Quantum coherence and carriers mobility in organic semiconductors

TL;DR

This paper introduces a quantum coherence-based model for charge transport in organic semiconductors, emphasizing decoherence effects and disorder, successfully predicting mobility and its temperature dependence consistent with experimental data.

Contribution

It presents a novel decoherence-driven model incorporating disorder effects to explain charge mobility in organic semiconductors, aligning theoretical predictions with experimental observations.

Findings

Predicted carrier mobility values matching experiments.

Modeled temperature dependence of mobility.

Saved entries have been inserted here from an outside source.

(** ** [pickle.dumps] / [pickle.loads] on [SocketData]

    A model of the protocol-4 pickle stream of a [SocketData] value.
    Objects are written as GLOBAL (0x63) ["module\nname\n"], MARK (0x28),
    their fields, TUPLE (0x74), REDUCE (0x52); [None] as NONE (0x4e).
    Ints as [save_long] writes them: BININT1 (0x4b, one byte) for
    [0 <= n < 256], BININT2 (0x4d, 2 bytes) below [65536], BININT (0x4a,
    4 bytes little endian, signed) in 32 bits, and otherwise [encode_long]:
    the shortest little-endian two's complement, after LONG1 (0x8a, one
    length byte) when shorter than 256 bytes and LONG4 (0x8b, 4 length
    bytes) otherwise.  Strings as SHORT_BINUNICODE (0x8c, one length byte)
    up to 255 bytes, BINUNICODE (0x58, 4 length bytes) up to [2^32 - 1]
    bytes and BINUNICODE8 (0x8d, 8 length bytes) beyond, followed by the
    string's bytes verbatim.  A float field is written with BINFLOAT (0x47)
    followed by its payload, which this model (floats being rationals)
    takes as the exact value: numerator and denominator, each written as
    an int.  The stream starts with PROTO 4 and ends with STOP (0x2e);
    [pickle.loads] ignores what follows STOP. *)

Fixpoint le_bytes (k : nat) (z : Z) : bytes :=
  match k with
  | O => []
  | S k' => Z.land z 255 :: le_bytes k' (Z.shiftr z 8)
  end.

Fixpoint le_value (b : bytes) : Z :=
  match b with [] => 0 | x :: t => x + 256 * le_value t end.

Definition signed (bits : Z) (v : Z) : Z :=
  if v >=? 2 ^ (bits - 1) then v - 2 ^ bits else v.

Definition op_PROTO := 128.
Definition op_GLOBAL := 99.
Definition op_MARK := 40.
Definition op_TUPLE := 116.
Definition op_REDUCE := 82.
Definition op_NONE := 78.
Definition op_BININT1 := 75.
Definition op_BININT := 74.
Definition op_BININT2 := 77.
Definition op_LONG1 := 138.
Definition op_LONG4 := 139.
Definition op_BINUNICODE8 := 141.
Definition op_BINFLOAT := 71.
Definition op_SHORT_BINUNICODE := 140.
Definition op_BINUNICODE := 88.
Definition op_STOP := 46.

Definition pickle_global (modname name : string) : bytes :=
  op_GLOBAL :: bytes_of_string modname ++ [10] ++ bytes_of_string name ++ [10].

Definition pickle_object (modname name : string) (fields : list bytes) : bytes :=
  pickle_global modname name ++ [op_MARK] ++ List.concat fields ++ [op_TUPLE; op_REDUCE].

Definition pickle_str (s : string) : bytes :=
  let b := bytes_of_string s in
  let n := Z.of_nat (List.length b) in
  if n <? 256 then op_SHORT_BINUNICODE :: n :: b
  else if n <? 2 ^ 32 then op_BINUNICODE :: le_bytes 4 n ++ b
  else op_BINUNICODE8 :: le_bytes 8 n ++ b.

(** [int.bit_length()] *)
Definition bit_length (v : Z) : Z := if v =? 0 then 0 else Z.log2 v + 1.

(** Length of [encode_long(z)]: the fewest bytes holding [z] in two's
    complement. *)
Definition long_nbytes (z : Z) : Z :=
  bit_length (if 0 <=? z then z else - z - 1) / 8 + 1.

Definition pickle_int (z : Z) : bytes :=
  if (0 <=? z) && (z <? 256) then [op_BININT1; z]
  else if (0 <=? z) && (z <? 65536) then op_BININT2 :: le_bytes 2 z
  else if (- 2 ^ 31 <=? z) && (z <? 2 ^ 31) then op_BININT :: le_bytes 4 z
  else
    let n := long_nbytes z in
    if n <? 256 then op_LONG1 :: n :: le_bytes (Z.to_nat n) z
    else op_LONG4 :: le_bytes 4 n ++ le_bytes (Z.to_nat n) z.

Definition pickle_float (q : Q) : bytes :=
  op_BINFLOAT :: pickle_int (Qnum q) ++ pickle_int (Zpos (Qden q)).

Definition pickle_option {A} (f : A -> bytes) (o : option A) : bytes :=
  match o with None => [op_NONE] | Some a => f a end.

Definition pickle_signal (s : Signal) : bytes :=
  pickle_object "doma.core" "Signal" [[op_BININT1; signal_value s]].

Definition pickle_alg_config (a : AlgorithmConfig) : bytes :=
  pickle_object "doma.configs" "AlgorithmConfig"
    [pickle_float (operator_gb a); pickle_float (util_eps a);
     pickle_float (max_sleep_time a); pickle_float (min_sleep_time a);
     pickle_float (inspect_interval a); pickle_int (util_samples_num a)].

Definition pickle_config (c : ControllerConfig) : bytes :=
  pickle_object "doma.configs" "ControllerConfig"
    [pickle_float (wait_minutes c); pickle_float (mem_threshold c);
     pickle_float (hold_mem c); pickle_float (hold_util c);
     pickle_alg_config (alg_config c)].

Definition exc_global (c : ExcClass) : string * string :=
  match c with
  | RuntimeError => ("builtins"%string, "RuntimeError"%string)
  | ValueError => ("builtins"%string, "ValueError"%string)
  | FileExistsError => ("builtins"%string, "FileExistsError"%string)
  | FileNotFoundError => ("builtins"%string, "FileNotFoundError"%string)
  | TypeError => ("builtins"%string, "TypeError"%string)
  | ZeroDivisionError => ("builtins"%string, "ZeroDivisionError"%string)
  | ValidationError => ("pydantic_core._pydantic_core"%string, "ValidationError"%string)
  | UnpicklingError => ("_pickle"%string, "UnpicklingError"%string)
  | OverflowError => ("builtins"%string, "OverflowError"%string)
  | UnboundLocalError => ("builtins"%string, "UnboundLocalError"%string)
  end.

Demonstrated the role of decoherence in charge transport.

Abstract

We present a model of charge transport in organic molecular semiconductors based on the effects of lattice fluctuations on the quantum coherence of the electronic state of the charge carrier. Thermal intermolecular phonons and librations tend to localize pure coherent states and to assist the motion of less coherent ones. Decoherence is thus the primary mechanism by which conduction occurs. It is driven by the coupling of the carrier to the molecular lattice through polarization and transfer integral fluctuations as described by the hamiltonian of Gosar and Choi. Localization effects in the quantum coherent regime are modeled via the Anderson hamiltonian with correlated diagonal and non-diagonal disorder leading to the determination of the carrier localization length. This length defines the coherent extension of the ground state and determines, in turn, the diffusion range in the incoherent regime and thus the mobility. The transfer integral disorder of Troisi and Orlandi can also be incorporated. This model, based on the idea of decoherence, allowed us to predict the value and temperature dependence of the carrier mobility in prototypical organic semiconductors that are in qualitative accord with experiments.